When I was a wee lad of 23, I’d become frustrated with mountain boots that only lasted me a couple of NOLS mountaineering courses. I was working as an instructor, backpacking hundreds of miles on granite gravel and rocks, snow climbing, and even rock climbing in my big klunky leathers.
While I did practice exquisite denial about the cost of my gear, and was even then buying equipment on pro discount, I could not help but notice the cost of my boots was a good percentage of the money I made per course — coin which otherwise was destined to buy oatmeal for consumption in Yosemite. Giving up on mainstream products, I figured something custom built by Europeans in the Alps could perhaps last more than eight weeks. Specifically, the shoe makers in Kitzbuhel Austria, who I figured must possess the secret of cobbling boots that didn’t become tattered ribbons the first time they kissed Wind River granite. In a series of overseas letters and a scratchy international phone call, I ordered a pair of Haderer mountain boots, made from a tracing of my foot.

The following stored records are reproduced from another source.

Definition recordRemoved (genFloor : Z) (removedMembers : gmap string RemovedMember) (claim : EffectClaim) :
    gmap string RemovedMember :=
  match claim with
  | DenyClaim _ _ => removedMembers
  | RemoveClaim did add ref => <[add := mkRemoved (normalizeDID did) (numZ genFloor) ref]> removedMembers
  end.

Definition isEventRef (ref : ProofRef) : bool := match ref with EventRef _ _ => true | _ => false end.

(** A proof by an event is moved to the rotation that settled it, once the chain holds one. *)
Definition settleRemoved (controller : string) (chain : list json) (add : string) (member : RemovedMember) : RemovedMember :=
  if negb (isEventRef (rm_proofRef member)) then member
  else
    let dropped := last (memberDropIndices controller chain add) in
    match (match dropped with Some index => Some index
           | None => last (memberTombstoneIndices controller chain add (rm_did member)) end) with
    | Some index => mkRemoved (rm_did member) (rm_gen member) (ChainIndex index)
    | None => member
    end.

Definition settleDevice (controller : string) (chain : list json) (did : string) (held : DeviceRecord) : DeviceRecord :=
  if negb (bool_decide (dr_controller held = controller)) ||
     match dr_proofRef held with Some ref => negb (isEventRef ref) | None => true end then held
  else match last (revokeIndices controller chain (default did (dr_cascadedFrom held))) with
  | Some index => mkDeviceRecord (dr_controller held) (dr_status held) (dr_label held) (Some (ChainIndex index))
                    (dr_reset held) (dr_cascadedFrom held)
  | None => held
  end.

Definition recordSurvivor (grants : gmap string string) (raw : string) : checked (gmap string string) :=
  payload ← capabilityOf raw;
  Ok (<[normalizeDID (audienceOf payload) := raw]> grants).

(** What a proof entry records: the effects of [value] over the log and floor [effect] that [controller]
    proved. *)
Definition recordEffects (controller : string) (value : DeviceValue) (effect : AuthenticatedProof)
    (devices : Devices) (projection : Lifecycle) : checked (Devices * Lifecycle) :=
  let effects := default [] (dv_effects value) in
  let refs := denialRefs effects in
  let chain := cl_chain (ap_recordedLog effect) in
  revoked ← foldM (recordRevoked controller (dv_op value) refs (ap_resetRef effect)) (default [] (dv_revoked value)) devices;
  let denied := map_fold (fun did ref devices => recordDenied controller devices did ref) revoked refs in
  let removed := map_imap (fun add member => Some (settleRemoved controller chain add member))
    (foldl (recordRemoved (ap_genFloor effect)) (lc_removedMembers projection) effects) in
  survivors ← foldM recordSurvivor (default [] (dv_survivors value)) (lc_survivorGrants projection);
  Ok (map_imap (fun did held => Some (settleDevice controller chain did held)) denied,
      mkLifecycle (lc_recordedLog projection) (lc_genFloor projection) (lc_timeFloor projection)
        (lc_attestations projection) removed survivors).

(** A clock entry: the controller's floor, or the attestation of the issuing member. *)
Definition recordClock (controller issuer : string) (value : DeviceValue) (previous : Lifecycle) : checked Lifecycle :=
  let time := default NaN (dv_time value) in
  if dv_attest value then
    let members := match projectionFold controller (Some previous) with
                   | Some (Folded f) => ks_members (fo_head f)
                   | _ => []
                   end in
    match list_find (fun entry => ms_effective entry.2 && sameDID (ms_did entry.2) issuer = true) members with
    | None => Err (RevokeProofError effects_mismatch)
    | Some (_, (_, member)) =>
      let held := default (numZ 0) (lc_attestations previous !! ms_key member) in
      Ok (mkLifecycle (lc_recordedLog previous) (lc_genFloor previous) (lc_timeFloor previous)
            (<[ms_key member := nmax held time]> (lc_attestations previous)) (lc_removedMembers previous)
            (lc_survivorGrants previous))
    end
  else Ok (mkLifecycle (lc_recordedLog previous) (lc_genFloor previous) (nmax (lc_timeFloor previous) time)
             (lc_attestations previous) (lc_removedMembers previous) (lc_survivorGrants previous)).

Definition setLifecycle (controller : string) (l : Lifecycle) (registry : DeviceRegistry) : gmap string ControllerProjection :=
  let previous := default controllerProjection (reg_controllers registry !! controller) in
  <[controller := mkProjection (cp_beacon previous) l]> (reg_controllers registry).

(** [registryApply] of reset, revoke, clock, log and seed, in a group whose anchor names a controller. *)
Definition applyLifecycle (issuer subject : string) (value : DeviceValue) (registry : DeviceRegistry)
    (controllerID : string) : checked DeviceRegistry :=
  let controller := normalizeDID controllerID in
  let previous := default freshLifecycle (lifecycleOf registry controller) in
  if bool_decide (dv_op value = op_clock) then
    l ← recordClock controller issuer value previous;
    Ok (mkRegistry (reg_devices registry) (setLifecycle controller l registry))
  else
    effect ← authenticateLifecycleProof controller subject value registry;
    let projection := mkLifecycle (Some (ap_recordedLog effect)) (ap_genFloor effect) (lc_timeFloor previous)
                        (lc_attestations previous) (lc_removedMembers previous) (lc_survivorGrants previous) in
    seeded ← (if bool_decide (dv_op value = op_seed)
              then seedEffects controller (reg_devices registry) projection (ap_recordedLog effect)
              else Ok (reg_devices registry, projection));
    recorded ← recordEffects controller value effect (fst seeded) (snd seeded);
    Ok (mkRegistry (fst recorded) (setLifecycle controller (snd recorded) registry)).
(* ===== verification/TreeTime.v ===== *)
(** * Time as a tree attests it

    packages/mls/src: the time a group reads off its own tree and registry (lifecycle.ts,
    [attestedTreeTime]), when a leaf has expired against it ([leafExpiry], [isLapsed]), which leaf a fresh
    key package replaces (stale-leaf.ts), and the size of the controller history a tree and its ledger hold
    (history.ts). No clock is read: time moves as signed claims enter the tree or the ledger. *)

From S2P Require Import Prelude HubProtocol Json ControllerLog GroupFold Credential LedgerHead Policy GroupHandle Capability MemberRoot LifecycleRegistry.

(** The order of the times, latest first: the comparator [b - a] does not ask for a swap. *)
Definition later (a b : num) : Prop := nlt a b = false.

#[export] Instance later_dec a b : Decision (later a b).
Proof. unfold later. apply _. Defined.

Section time.
Context {lib : ControllerLib} {tokens : TokenLib}.

(** ** lifecycle.ts: leaves *)

Definition identity (leaf : Leaf) : checked MLSCredentialIdentity :=
  match lf_credential leaf with
  | OtherCredential => Err (LeafBindingError identity_change)
  | Basic raw => match parseMLSCredentialIdentity parseJSON raw with
                 | Ok parsed => Ok parsed
                 | Err _ => Err (OtherError "identity")
                 end
  end.

Definition leafAt (tree : RatchetTree) (index : nat) : option Leaf := mjoin (tree !! (index * 2)).

(** The leaves of a tree with their positions. *)
Definition leavesOf (tree : RatchetTree) : list (nat * Leaf) :=
  omap (fun p => (fun leaf => (p.1, leaf)) <$> p.2) (imap pair tree).

(** ** [attestedTreeTime] *)

Record Attested := mkAttested { at_rootTime : num; at_attestations : gmap string num }.

Definition attest (key : string) (time : num) (a : gmap string num) : gmap string num :=
  <[key := nmax (default (numZ 0) (a !! key)) time]> a.

(** The grant that vouches for a leaf: its capability, or the capability's parent. *)
Definition attestedGrant (binding : ControllerBinding) (controller : string) : checked (option json) :=
  match cb_capability binding, cb_member binding with
  | Some raw, None =>
    if negb (bool_decide (normalizeDID (cb_id binding) = controller)) then Ok None
    else
      payload ← capabilityOf raw;
      match parentOf payload with
      | None => Ok (Some payload)
      | Some parent => token ← readParent parent; Ok (Some (tk_payload token))
      end
  | _, _ => Ok None
  end.

(** What a grant adds: the controller's own issuance, or an effective member's of the current generation. *)
Definition countGrant (controller : string) (head : option KeyState) (effective : list (string * MemberState))
    (a : Attested) (grant : json) : Attested :=
  match memberOf grant with
  | None =>
    if bool_decide (normalizeDID (issuerOf grant) = controller)
    then mkAttested (nmax (at_rootTime a) (iat grant)) (at_attestations a) else a
  | Some (add, gen) =>
    match jm_get add effective, head with
    | Some member, Some state =>
      if nsame gen (numZ (ks_gen state)) && sameDID (ms_did member) (issuerOf grant)
      then mkAttested (at_rootTime a) (attest (ms_key member) (iat grant) (at_attestations a)) else a
    | _, _ => a
    end
  end.

Definition countLeaf (controller : string) (head : option KeyState) (effective : list (string * MemberState))
    (a : Attested) (leaf : Leaf) : checked Attested :=
  parsed ← identity leaf;
  match ci_controller parsed with
  | None => Ok a
  | Some binding =>
    grant ← attestedGrant binding controller;
    Ok (match grant with Some g => countGrant controller head effective a g | None => a end)
  end.

(** The second latest attestation, so that no single member moves the time; the latest of an only member. *)
Definition quorumTime (times : list num) : option num :=
  match merge_sort later times with
  | [only] => Some only
  | _ :: second :: _ => Some second
  | [] => None
  end.

Definition unsaturatedHead (folded : option FoldResult) : option KeyState :=
  match folded with
  | Some (Folded f) => if ks_saturated (fo_head f) then None else Some (fo_head f)
  | _ => None
  end.

(** What the registry already records, before the leaves are counted. *)
Definition recordedAttestations (effective : list (string * MemberState)) (projection : option Lifecycle) : gmap string num :=
  foldl (fun a entry =>
    <[ms_key entry.2 := default (numZ 0) (projection ≫= fun p => lc_attestations p !! ms_key entry.2)]> a) ∅ effective.

Definition attestedTreeTime (tree : RatchetTree) (registry : DeviceRegistry) (controllerID : string) : checked num :=
  let controller := normalizeDID controllerID in
  let projection := lifecycleOf registry controller in
  let head := unsaturatedHead (projectionFold controller projection) in
  let effective := effectiveAttestingMembers head projection None in
  counted ← foldM (countLeaf controller head effective) (map snd (leavesOf tree))
              (mkAttested (numZ 0) (recordedAttestations effective projection));
  let quorum := quorumTime (map snd (map_to_list (at_attestations counted))) in
  Ok (nmax (nmax (timeFloorOf projection) (at_rootTime counted)) (default (numZ 0) quorum)).

(** In an ordinary group no controller is recorded. *)
Definition timedRegistry (anchor : GroupAnchor) (registry : DeviceRegistry) : DeviceRegistry :=
  if absent (ga_controller anchor) then mkRegistry (reg_devices registry) ∅ else registry.

Definition treeTime (g : GroupHandle) (controllerID : string) (registry : DeviceRegistry) : checked num :=
  attestedTreeTime (ml_tree (gh_state g)) (timedRegistry (gh_anchor g) registry) controllerID.

(** ** [leafExpiry] and [isLapsed] *)

Definition authorityExpiry (authority : Authority) : option num :=
  match authority with AuthorityOf _ _ expiry => expiry | _ => None end.

Definition capabilityExpiry (binding : ControllerBinding) (registry : DeviceRegistry) (controller : string) : checked (option num) :=
  match cb_capability binding with
  | None => Err (LeafBindingError controller_mismatch)
  | Some raw =>
    payload ← capabilityOf raw;
    key ← capabilityKey payload;
    authority ← effectiveAuthorityOf (mkLeafRef (audienceOf payload) binding key 0) registry controller;
    Ok (match authorityExpiry authority with
        | Some expiry => Some (nmin (exp payload) expiry)
        | None => expiryOf payload
        end)
  end.

(** The key of a member's leaf: as the log has it, or as the grant of a survivor pins it. *)
Definition memberKey (member : option MemberState) (survivor : option string) : checked (option bytes) :=
  match member, survivor with
  | Some m, _ => Ok (Some (decodeKey (ms_key m)))
  | None, None => Ok None
  | None, Some raw => payload ← capabilityOf raw; Some <$> capabilityKey payload
  end.

Definition membershipExpiry (binding : ControllerBinding) (claim : MemberClaim) (registry : DeviceRegistry)
    (controller : string) : checked (option num) :=
  let did := normalizeDID controller in
  let projection := lifecycleOf registry did in
  if negb (bool_decide (normalizeDID (cb_id binding) = did)) then Ok None
  else match projection ≫= lc_recordedLog with
  | None => Ok None
  | Some log =>
    match prefixRelation (Some log) (cb_prefix binding), recordedFold did projection with
    | Contained, Some f =>
      let member := jm_get (mc_add claim) (ks_members (fo_head f)) in
      let removed := projection ≫= fun p => lc_removedMembers p !! mc_add claim in
      match (match member with Some m => Some (ms_did m) | None => rm_did <$> removed end) with
      | None => Ok None
      | Some memberDID =>
        let survivor := projection ≫= fun p => lc_survivorGrants p !! normalizeDID memberDID in
        leafKey ← memberKey member survivor;
        authority ← (match leafKey with
                     | None => Ok None
                     | Some key => Some <$> effectiveAuthorityOf (mkLeafRef memberDID binding key 0) registry controller
                     end);
        match authority ≫= authorityExpiry with
        | Some expiry => Ok (Some expiry)
        | None =>
          Ok (match memberRootStatus registry did (RootMember memberDID (mc_add claim) (numZ (mc_g claim))) with
              | IsEffective _ lease => Some lease
              | _ => None
              end)
        end
      end
    | _, _ => Ok None
    end
  end.

Definition leafExpiry (binding : ControllerBinding) (registry : DeviceRegistry) (controller : string) : checked (option num) :=
  match cb_member binding with
  | None => capabilityExpiry binding registry controller
  | Some claim => membershipExpiry binding claim registry controller
  end.

(** The expiry of a leaf, if it is bound. *)
Definition boundExpiry (leaf : Leaf) (registry : DeviceRegistry) (controller : string) : checked (option num) :=
  parsed ← identity leaf;
  match ci_controller parsed with
  | None => Ok None
  | Some binding => leafExpiry binding registry controller
  end.

Definition isLapsed (g : GroupHandle) (leaf : Leaf) (registry : DeviceRegistry) : checked bool :=
  match ga_controller (gh_anchor g) with
  | None => Ok false
  | Some controller =>
    expiry ← boundExpiry leaf registry controller;
    match expiry with
    | None => Ok false
    | Some e => time ← treeTime g controller registry; Ok (nlt e time)
    end
  end.

(** ** stale-leaf.ts *)

Definition leafDID (leaf : Leaf) : option string := didFromCredential parseJSON normalizeDID (lf_credential leaf).

Definition bindingIssuedAt (binding : ControllerBinding) : checked num :=
  match cb_member binding, cb_iat binding, cb_capability binding with
  | Some _, Some issued, _ => Ok (toNum issued)
  | _, _, None => Err (LeafBindingError controller_mismatch)
  | _, _, Some raw => iat <$> capabilityOf raw
  end.

Definition leafBindingIssuedAt (leaf : Leaf) : checked (option num) :=
  match lf_credential leaf with
  | OtherCredential => Ok None
  | Basic _ =>
    parsed ← identity leaf;
    match ci_controller parsed with
    | None => Ok None
    | Some binding => Some <$> bindingIssuedAt binding
    end
  end.

Definition assertNewerBinding (leaf replaced : Leaf) : checked unit :=
  next ← leafBindingIssuedAt leaf;
  previous ← leafBindingIssuedAt replaced;
  throwIf (match next, previous with Some n, Some p => nle n p | _, _ => true end) (LeafBindingError renewal_order).

Definition leafIndicesOf (tree : RatchetTree) (did : string) : list nat :=
  (fun p => Nat.div2 p.1) <$> filter (fun p => leafDID p.2 = Some did) (leavesOf tree).

(** The leaf an admission replaces: the only one of its DID. [None] past the [Ok]: two or more. *)
Definition staleLeafIndex (tree : RatchetTree) (leaf : Leaf) : result string (option nat) :=
  match leafDID leaf with
  | None => Ok None
  | Some did =>
    match leafIndicesOf tree did with
    | _ :: _ :: _ => Err did
    | indices => Ok (head indices)
    end
  end.

Definition removesLeaf (target : nat) (p : ProposalWithSender) : bool :=
  match pw_proposal p with Remove removed => (removed =? target)%nat | _ => false end.

Definition addsDID (did : string) (p : ProposalWithSender) : option Leaf :=
  match pw_proposal p with
  | Add leaf => if bool_decide (leafDID leaf = Some did) then Some leaf else None
  | _ => None
  end.

(** The leaf added in the place of [target] by the commit that removes it. *)
Definition stalePairedAdd (before : RatchetTree) (target : nat) (proposals : list ProposalWithSender)
    (committer : nat) (denied : list (gset string)) : option Leaf :=
  if (target =? committer)%nat then None
  else match leafAt before target ≫= leafDID with
  | None => None
  | Some did =>
    if negb (length (leafIndicesOf before did) =? 1)%nat then None
    else if existsb (fun set => existsb (fun held => bool_decide (normalizeDID held = did)) (elements set)) denied then None
    else match filter (fun p => removesLeaf target p = true) proposals, omap (addsDID did) proposals with
    | [_], [leaf] => Some leaf
    | _, _ => None
    end
  end.

(** ** history.ts: [historySize] *)

Definition leafHistory (total : Z) (leaf : Leaf) : checked Z :=
  match lf_credential leaf with
  | OtherCredential => Ok total
  | Basic _ =>
    parsed ← identity leaf;
    Ok (match ci_controller parsed with
        | Some binding => (total + controllerLogSize (cb_prefix binding))%Z
        | None => total
        end)
  end.

Definition entryHistory (total : Z) (verified : VerifiedLedgerEntry json) : Z :=
  let entry := ve_entry verified in
  if bool_decide (le_type entry = DEVICE_ENTRY_TYPE) then (total + proofSize (get "proof" (le_value entry)))%Z else total.

Definition historySize (tree : RatchetTree) (entries : list (VerifiedLedgerEntry json)) : checked Z :=
  leaves ← foldM leafHistory (map snd (leavesOf tree)) 0%Z;
  Ok (foldl entryHistory leaves entries).
End time.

The Haderers were bomb proof. I’ve still got them for sentimental value, though the thick leather has become much too age stiffened for real-world use. Despite (or perhaps because of) their robust nature, the Haderers were never much for comfort (not to mention weighing a ton), they missed the key of in-person custom fitting, and you can only do so much with leather anyway. That’s where modern technology comes in. Whether it be ski boots are trail running shoes, touching the entire boot with a fitting process is the way to go.
This past winter, Tecnica introduced a technology in hiking boots to match the CAS Custom Adaptive Shape feature of their ski boots. While this being a fancy mouthful for the simple inclusion of lower density area of the boot that’s more easily heat punched (identified by a patch of small divots), the feature does work to make ski boots more readily heat punched, and is now featured with the Tecnica Forge collection of hiking boots.
Both Lisa and I had Tecnica Forge boots fitted last winter with the CAS system. The process involves molding a comfy footbed, then molding the actual trekking boot to your foot. The procedure was technical, clearly requiring a trained operator, but the results were excellent. I’m not sure every last trekker in the world would need this, but if you have the slightest tendency to foot issues or trouble fitting hiking boots, check it out. Below, the process in photos from a demo last winter. Lisa and I are using the boots and they’ve become go-to for both of us.
Both Lisa and I clearly got a molded boot out of the deal. In my case, left is obviously wider than the right for my more messed up foot, heel pockets feel like they were made for me. They probably won’t last as long as my Haderers, but they’re ten times more comfortable and weigh a third as much. Worth checking out.
WildSnow.com publisher emeritus and founder Lou (Louis Dawson) has a 50+ years career in climbing, backcountry skiing and ski mountaineering. He was the first person in history to ski down all 54 Colorado 14,000-foot peaks, has authored numerous books about about backcountry skiing, and has skied from the summit of Denali in Alaska, North America’s highest mountain. For more about Lou, please see his personal website at https://www.loudawson.com/ (Blogger stats: 5 foot 10 inches (178 cm) tall, 160 lbs (72574.8 grams).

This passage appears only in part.